Talent vs. Deliberate Practice

A few weeks ago when my mind was all abuzz about Peak, one really concrete and hopeful thought danced in my brain: deliberate practice trumps talent every time. In Peak, Anders Ericsson describes how inherent ability can give someone an early advantage because an activity comes a little easier at first, but the advantage goes away in favor of practice. As an example, he points to chess grandmasters. Grandmasters as a group have higher than average IQs, but there is no relationship between IQ and ranking within the class of grandmasters, suggesting IQ may be helpful for sticking with chess initially but the advantage is overwhelmed over time by deliberate practice.
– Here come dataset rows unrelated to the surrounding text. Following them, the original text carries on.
(* ===== verification/WriteHandler.v ===== *)
(** * WriteHandler: the [/api/v1/write] request

    Models the request handler of app/vmestimator/main.go that feeds the parsed
    series through the deduplicator to every estimator. *)
From Stdlib Require Import String.
From S2P Require Import Prelude Types Config SketchSpec GroupSize Estimator EstimatorInsert EstimatorWindow.
From S2P Require Import EstimatorLife EstimatorTyped EstimatorExamples Bloom Dedup Reload CompressedList ProtoReader Snappy Proto.
Local Open Scope Z_scope.

(** [fastrand.Uint32n(n)], below [n]; the first argument numbers the calls. *)
Class FastRand := { Uint32n : nat → Z → Z }.
Class FastRandOk (R : FastRand) : Prop := { Uint32n_range : ∀ k n, 0 <= n → 0 <= Uint32n k n < Z.max 1 n }.

Section Defs.
Context `{Ops : SketchOps} `{Ord : IterOrder} `{Xx : Xxhash} `{Ql : MetricsQL} `{Rnd : FastRand} `{Cod : Codecs}.

(** The estimator visited in round [j]. *)
Definition estimator_index (esStart esLen j : Z) : Z := (esStart +[32] j) mod esLen.

Definition insert_estimator (tss : list TimeSerie) (esStart esLen : Z) (es : list estimator) (j : Z)
    : option (list estimator) :=
  let idx := Z.to_nat (estimator_index esStart esLen j) in
  e ← es !! idx;
  e' ← insertMany e tss (Uint32n (S (Z.to_nat j)) (Z.of_nat (length tss)));
  Some (<[idx := e']> es).

Definition insert_estimators (es : list estimator) (tss : list TimeSerie) : option (list estimator) :=
  let esLen := wrap 32 (Z.of_nat (length es)) in
  let esStart := Uint32n 0 esLen in
  for_each (insert_estimator tss esStart esLen) (seqZ 0 esLen) es.

(** The callback [main] passes to [Parse]. *)
Definition write_callback (w : world) (tss : list TimeSerie) : option world :=
  match w_dedup w with
  | Some dd =>
      '(dd, tss) ← deduplicator_filter_inplace dd tss;
      let w := mkWorld (w_estimators w) (w_fingerprintLabels w) (Some dd) (w_churn w) (w_cacheAt w) (w_chans w) in
      if (length tss =? 0)%nat then Some w
      else
        es ← insert_estimators (w_estimators w) tss;
        Some (mkWorld es (w_fingerprintLabels w) (w_dedup w) (w_churn w) (w_cacheAt w) (w_chans w))
  | None =>
      es ← insert_estimators (w_estimators w) tss;
      Some (mkWorld es (w_fingerprintLabels w) (w_dedup w) (w_churn w) (w_cacheAt w) (w_chans w))
  end.

Definition write_request (maxInsertRequestSize : Z) (pl : pools) (body : byte_list)
    (m : parser_stats) (w : world) : option (world * parser_stats * result unit) :=
  parseRequestBody maxInsertRequestSize (w_fingerprintLabels w) pl write_callback body m w.
End Defs.

Section Proofs.
Context `{Spec : SketchSpec} `{Ord : IterOrder, !IterOrderOk Ord} `{Xx : Xxhash, !XxhashOk Xx} `{Ql : MetricsQL}
  `{Rnd : FastRand, !FastRandOk Rnd} `{Cod : Codecs}.

(** What a batch does to one estimator, at whatever random start. *)
Definition fed (tss : list TimeSerie) (e e' : estimator) : Prop :=
  ∃ start, start_ok tss start ∧ insertMany e tss start = Some e'.

Lemma insertMany_sound e tss start : est_sound e → batch_ok tss → start_ok tss start →
  ∃ e', insertMany e tss start = Some e' ∧ est_sound e'.
Proof.
  intros (Hf & p & A & H) Hb Hs. destruct (insertMany_run p e A tss start H Hf Hb Hs) as (e' & E & Hst & H' & _).
  exists e'. split; [done|]. split; [by apply (same_static_filter e)|]. eauto.
Qed.

Lemma estimator_index_perm esStart n : 0 <= esStart < n → n < 2 ^ 31 →
  map (λ j, Z.to_nat (estimator_index esStart n j)) (seqZ 0 n) =
    seq (Z.to_nat esStart) (Z.to_nat (n - esStart)) ++ seq 0 (Z.to_nat esStart).
Proof.
  intros Hs Hn. apply list_eq. intros i. rewrite list_lookup_fmap.
  destruct (Z.lt_ge_cases (Z.of_nat i) n) as [Hi|Hi].
  - rewrite (lookup_seqZ_lt 0 n i) by lia. cbn [fmap option_fmap option_map].
    unfold estimator_index. rewrite Z.add_0_l, wrap_small by (unfold uint; lia).
    destruct (Z.lt_ge_cases (esStart + Z.of_nat i) n) as [H|H].
    + rewrite Z.mod_small by lia. rewrite lookup_app_l, lookup_seq_lt by (rewrite ?length_seq; lia). f_equal. lia.
    + rewrite <- (Z.mod_unique (esStart + Z.of_nat i) n 1 (esStart + Z.of_nat i - n)) by lia.
      rewrite lookup_app_r, length_seq by (rewrite length_seq; lia).
      rewrite lookup_seq_lt by lia. f_equal. lia.
  - rewrite (lookup_seqZ_ge 0 n i) by lia. simpl. symmetry. apply lookup_ge_None.
    rewrite length_app, !length_seq. lia.
Qed.

Lemma NoDup_map_inj {A B} (f : A → B) l a b : NoDup (map f l) → a ∈ l → b ∈ l → f a = f b → a = b.
Proof.
  intros Hnd [i Hi]%list_elem_of_lookup [j Hj]%list_elem_of_lookup E.
  assert (i = j) as ->; [|congruence].
  apply (NoDup_lookup (map f l) i j (f a) Hnd); [by apply map_lookup_Some|rewrite E; by apply map_lookup_Some].
Qed.

(** A loop that updates the elements at distinct indices. *)
Lemma for_each_update {A B} (f : B → A → option A) (P : A → Prop) (Q : A → A → Prop) (idx : B → nat) l (es : list A) :
  Forall P es → NoDup (map idx l) → (∀ b, b ∈ l → (idx b < length es)%nat) →
  (∀ b a, P a → ∃ a', f b a = Some a' ∧ Q a a') →
  ∃ es', for_each (λ es b, a ← es !! idx b; a' ← f b a; Some (<[idx b := a']> es)) l es = Some es' ∧
    length es' = length es ∧
    ∀ i a, es !! i = Some a → ∃ a', es' !! i = Some a' ∧ if decide (i ∈ map idx l) then Q a a' else a' = a.
Proof.
  intros HP Hnd Hlt Hf. edestruct (for_each_inv_NoDup (λ es b, a ← es !! idx b; a' ← f b a; Some (<[idx b := a']> es)) (λ dn es', (length es' = length es ∧ ∀ c, c ∈ dn → c ∈ l) ∧
    ∀ i a, es !! i = Some a → ∃ a', es' !! i = Some a' ∧ if decide (i ∈ map idx dn) then Q a a' else a' = a)
    l es) as (es' & E & [Hl _] & H).
  - by apply NoDup_fmap_1 in Hnd.
  - split; [split; [done|]; by intros c Hc%elem_of_nil|]. intros i a Ha. exists a. by rewrite decide_False by apply not_elem_of_nil.
  - intros dn b es1 [[Hl Hin] Hdn] Hb Hnb.
    destruct (lookup_lt_is_Some_2 es (idx b) (Hlt b Hb)) as [a Ha].
    destruct (Hdn (idx b) a Ha) as (a1 & Ea1 & Hq).
    assert (idx b ∉ map idx dn) as Hfresh; [|].
    { intros (c & Ec & Hc)%list_elem_of_fmap. apply Hnb. by rewrite (NoDup_map_inj idx l b c Hnd Hb (Hin c Hc) Ec). }
    rewrite decide_False in Hq by done. subst a1. rewrite Ea1. cbn [mbind option_bind].
    destruct (Hf b a) as (a' & Ea' & HQ); [by apply (Forall_lookup_1 P es (idx b))|]. rewrite Ea'.
    cbn [mbind option_bind]. eexists. split; [done|]. split.
    { split; [by rewrite length_insert|]. intros c [?| ->%list_elem_of_singleton]%elem_of_app; auto. }
    intros i x Hx. rewrite map_app. destruct (decide (i = idx b)) as [->|Hi].
    + exists a'. rewrite list_lookup_insert_eq by (rewrite Hl; by apply lookup_lt_Some in Ha). split; [done|].
      rewrite decide_True; [by simplify_eq|]. apply elem_of_app. right. left.
    + destruct (Hdn i x Hx) as (x' & Ex' & Hq'). exists x'. rewrite list_lookup_insert_ne by done. split; [done|].
      destruct (decide (i ∈ map idx dn)) as [Hin'|Hin'].
      * rewrite decide_True; [done|]. apply elem_of_app. by left.
      * rewrite decide_False; [done|]. rewrite elem_of_app. simpl. rewrite list_elem_of_singleton. tauto.
  - by exists es'.
Qed.

(** Every estimator is fed exactly once. *)
Lemma insert_estimators_ok es tss : Forall est_sound es → Z.of_nat (length es) < 2 ^ 31 → batch_ok tss →
  ∃ es', insert_estimators es tss = Some es' ∧ Forall est_sound es' ∧ Forall2 (fed tss) es es'.
Proof.
  intros Hes Hl Hb. unfold insert_estimators. cbv zeta. rewrite (wrap_small 32) by (unfold uint; lia).
  set (n := Z.of_nat (length es)). set (start := Uint32n 0 n).
  pose proof (Uint32n_range 0 n ltac:(lia)) as Hstart. fold start in Hstart.
  set (idx := λ j, Z.to_nat (estimator_index start n j)).
  set (f := λ (j : Z) e, insertMany e tss (Uint32n (S (Z.to_nat j)) (Z.of_nat (length tss)))).
  destruct (decide (n = 0)) as [Hn|Hn].
  { assert (es = []) as -> by (destruct es; simpl in *; [done|lia]). rewrite Hn. exists []. split_and!; constructor. }
  pose proof (estimator_index_perm start n ltac:(lia) Hl) as Hperm. fold idx in Hperm.
  destruct (for_each_update f est_sound (λ e e', est_sound e' ∧ fed tss e e') idx (seqZ 0 n) es Hes)
    as (es' & E & Hl' & Hall).
  - rewrite Hperm. apply NoDup_app. split; [apply NoDup_seq|]. split; [|apply NoDup_seq].
    intros i. rewrite !elem_of_seq. lia.
  - intros j Hj%elem_of_seqZ. unfold idx, estimator_index.
    pose proof (Z.mod_pos_bound (start +[32] j) n ltac:(lia)). lia.
  - intros j e He. unfold f. pose proof (Uint32n_range (S (Z.to_nat j)) (Z.of_nat (length tss)) ltac:(lia)) as Hs.
    destruct (insertMany_sound e tss _ He Hb Hs) as (e' & E & H'). exists e'. split; [done|]. split; [done|].
    eexists. by split.
  - exists es'. split; [exact E|].
    assert (Forall2 (λ e e', est_sound e' ∧ fed tss e e') es es') as HF.
    { apply Forall2_same_length_lookup. split; [done|]. intros i e e' Ee Ee'.
      destruct (Hall i e Ee) as (e1 & E1 & HQ). rewrite E1 in Ee'. injection Ee' as ->.
      rewrite decide_True in HQ; [done|]. rewrite Hperm, elem_of_app, !elem_of_seq.
      apply lookup_lt_Some in Ee. lia. }
    split; [eapply Forall2_Forall_r; [exact HF|]; apply Forall_true; by intros ?? [? _]|].
    eapply Forall2_impl; [exact HF|]. by intros ?? [_ ?].
Qed.

Record world_sound (w : world) : Prop := {
  ws_estimators : Forall est_sound (w_estimators w);
  ws_length : Z.of_nat (length (w_estimators w)) < 2 ^ 31;
  ws_dedup : ∀ d, w_dedup w = Some d → dd_ok d
}.

(** The series a batch is reduced to, and the deduplicator afterwards. *)
Definition forwarded (w w' : world) (tss fwd : list TimeSerie) : Prop :=
  match w_dedup w with
  | None => fwd = tss ∧ w_dedup w' = None
  | Some d => ∃ d', deduplicator_filter d tss [] = Some (d', fwd) ∧ w_dedup w' = Some d' ∧ fwd `sublist_of` tss
  end.
Definition batch_applied (w w' : world) (tss : list TimeSerie) : Prop :=
  ∃ fwd, forwarded w w' tss fwd ∧
    if decide (fwd = []) then w_estimators w' = w_estimators w
    else Forall2 (fed fwd) (w_estimators w) (w_estimators w').

Lemma batch_ok_sublist tss fwd : fwd `sublist_of` tss → batch_ok tss → batch_ok fwd.
Proof.
  intros Hs [Hl Hf]. split; [apply sublist_length in Hs; lia|].
  rewrite Forall_forall in *. intros ts Hin. apply Hf. by apply (elem_of_sublist fwd).
Qed.

Lemma write_callback_ok w tss : world_sound w → batch_ok tss → tss ≠ [] →
  ∃ w', write_callback w tss = Some w' ∧ world_sound w' ∧ batch_applied w w' tss.
Proof.
  intros [Hes Hl Hd] Hb Hne. unfold write_callback, batch_applied, forwarded. destruct (w_dedup w) as [d|].
  - assert (Forall (λ ts, uint 64 (Fingerprint ts)) tss) as Hfp.
    { destruct Hb as [_ Hb]. eapply Forall_impl; [exact Hb|]. by intros ? []. }
    destruct (filter_inplace_run d tss (Hd d eq_refl) Hfp) as (d' & fwd & E1 & -> & Hinv).
    cbn [mbind option_bind]. pose proof (dd_le_ok _ _ (fi_le _ _ _ _ Hinv)) as Hd'.
    destruct fwd as [|ts fwd]; cbn [length Nat.eqb].
    + eexists. split; [done|]. split; [split; [done|done|by intros ? [= <-]]|].
      exists []. split; [|by rewrite decide_True]. exists d'. split; [done|]. split; [done|apply (fi_sub _ _ _ _ Hinv)].
    + cbn [w_estimators]. destruct (insert_estimators_ok (w_estimators w) (ts :: fwd) Hes Hl) as (es' & -> & Hes' & HF).
      { apply (batch_ok_sublist tss); [apply (fi_sub _ _ _ _ Hinv)|done]. }
      cbn [mbind option_bind]. eexists. split; [done|]. split.
      { split; [done|simpl; by rewrite <- (Forall2_length _ _ _ HF)|by intros ? [= <-]]. }
      exists (ts :: fwd). split; [exists d'; split; [done|]; split; [done|apply (fi_sub _ _ _ _ Hinv)]|].
      by rewrite decide_False.
  - destruct (insert_estimators_ok (w_estimators w) tss Hes Hl Hb) as (es' & -> & Hes' & HF).
    cbn [mbind option_bind]. eexists. split; [done|]. split.
    { split; [done|simpl; by rewrite <- (Forall2_length _ _ _ HF)|done]. }
    exists tss. split; [done|]. by rewrite decide_False.
Qed.

(** C10: a write request, end to end.  Whatever the body and the random starts,
    a request smaller than 4 GiB does not panic and keeps the program's state
    sound.  An error (decompression, size, protobuf) changes nothing but the
    error count.  Otherwise the decoded series, reduced to those the
    deduplicator has not seen, are inserted exactly once into every estimator,
    at any of the random starts, and into none when nothing is left. *)
Theorem write_request_spec max pl body m w : max < 2 ^ 32 → world_sound w →
  ∃ w' m' r, write_request max pl body m w = Some (w', m', r) ∧ world_sound w' ∧
    match r with
    | Error _ => w' = w ∧ rowsRead m' = rowsRead m
    | Ok _ => ∃ data wru' tss, decompress max (bodyBuffer pl) body = Some (Ok data) ∧
        UnmarshalProtobuf (w_fingerprintLabels w) (getWriteRequestUnmarshaler (pl_wru pl)) data = Some (wru', Ok tss) ∧
        rowsRead m' = rowsRead m + Z.of_nat (length tss) ∧
        if decide (tss = []) then w' = w else batch_applied w w' tss
    end.
Proof.
  intros Hmax Hw. unfold write_request, parseRequestBody.
  destruct (decompress_total max (bodyBuffer pl) body) as [[data|e] ->]; cbn [mbind option_bind]; [|do 3 eexists; split; [done|]; by split_and!].
  destruct (Z.ltb_spec max (zlength data)) as [|Hlen]; [do 3 eexists; split; [done|]; by split_and!|].
  destruct (UnmarshalProtobuf_run (w_fingerprintLabels w) (getWriteRequestUnmarshaler (pl_wru pl)) data) as (wru' & r & E & Hr). rewrite E.
  cbn [mbind option_bind]. destruct r as [tss|e]; [|do 3 eexists; split; [done|]; by split_and!].
  destruct Hr as [_ Hsmall]. pose proof (UnmarshalProtobuf_fps _ _ _ _ _ E) as Hfps.
  destruct tss as [|ts tss]; cbn [length Nat.ltb Nat.leb].
  { do 3 eexists. split; [done|]. split; [done|]. exists data, wru', []. simpl. split_and!; [done|done|lia|done]. }
  destruct (write_callback_ok w (ts :: tss) Hw) as (w' & -> & Hw' & Happ); [|done|].
  { split; [lia|]. exact Hfps. }
  cbn [mbind option_bind]. do 3 eexists. split; [done|]. split; [done|].
  exists data, wru', (ts :: tss). by split_and!.
Qed.
End Proofs.

(** * At a concrete input *)
Definition demo_rand : FastRand := {| Uint32n k n := Z.max 0 (n - 1) |}.
Lemma demo_rand_ok : FastRandOk demo_rand.
Proof. split. intros k n Hn. simpl. lia. Qed.

Lemma write_request_spec_witness :
  ∃ e w' m' r, @newEstimator set_sketch_ops demo_ql 1 0 (demo_stream ["job"%string; labelKeyword]) = Some (Ok e) ∧
    write_request (Ops := set_sketch_ops) (Xx := demo_hash) (Ql := demo_ql) (Rnd := demo_rand) (Cod := demo_codecs)
      1000 demo_pools (stored_block (encode_request demo_request)) (mkStats 0 0) (mkWorld [e] true None ∅ None no_chans) = Some (w', m', r) ∧
    world_sound (Spec := set_sketch_spec) w'.
Proof.
  destruct demo_group as (e & He & _ & Hf & _ & _ & _ & _ & H).
  assert (world_sound (Spec := set_sketch_spec) (mkWorld [e] true None ∅ None no_chans)) as Hw.
  { split; [|simpl; lia|done]. constructor; [|constructor]. split; [exact Hf|]. eexists _, _. exact H. }
  destruct (write_request_spec (Spec := set_sketch_spec) (Xx := demo_hash) (XxhashOk0 := demo_hash_ok) (Ql := demo_ql)
    (Rnd := demo_rand) (FastRandOk0 := demo_rand_ok) (Cod := demo_codecs)
    1000 demo_pools (stored_block (encode_request demo_request)) (mkStats 0 0) _ ltac:(lia) Hw) as (w' & m' & r & E & Hw' & _).
  exists e, w', m', r. exact (conj He (conj E Hw')).
Defined.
Hambrick and Meinz have done​ some pretty compelling research, though, that in at least one context, inherent ability is a predictor of success even controlling for time spent in deliberate practice. They studied the sight reading abilities of piano players and measured skill as a function both of time spent deliberately practicing and of working memory capacity.

And, indeed, piano players in the high working memory, low deliberate practice group nearly, though not quite, matched the performance of the low working memory, high deliberate practice group. On one level, deliberate practice did win out against ability, but inherent ability made a significant difference, and the advantage never faded, unlike Ericsson’s grandmaster example. Piano players with high working memory capacity were better sight readers than those with low working memory capacity but equivalent deliberate practice.

Clearly, there is more work to do to figure out how to reconcile the differing role of innate ability in chess and piano sight reading, but the good news is that deliberate practice still trumps ability.

But natural abilities matter, too, at least to varying extents. I’m reminded of The Success Equation, where Michael J. Mauboussin describes the role of skill versus luck in professional sports. Most professional sports have achieved over time greater parity among players, increasing the role of luck in winning. Not basketball, though. He theorizes that while most sports have benefited from ever increasing pools of players to choose from as recruiting goes international, in basketball the pool has remained artificially constrained because the average height keeps going up, raising the bar to entry. There just aren’t that many people in the world who are 6’8″. That’s a physical attribute rather than a cognitive one, but the point is there are sometimes elements beyond our control that do matter.

Deliberate practice always matters, though.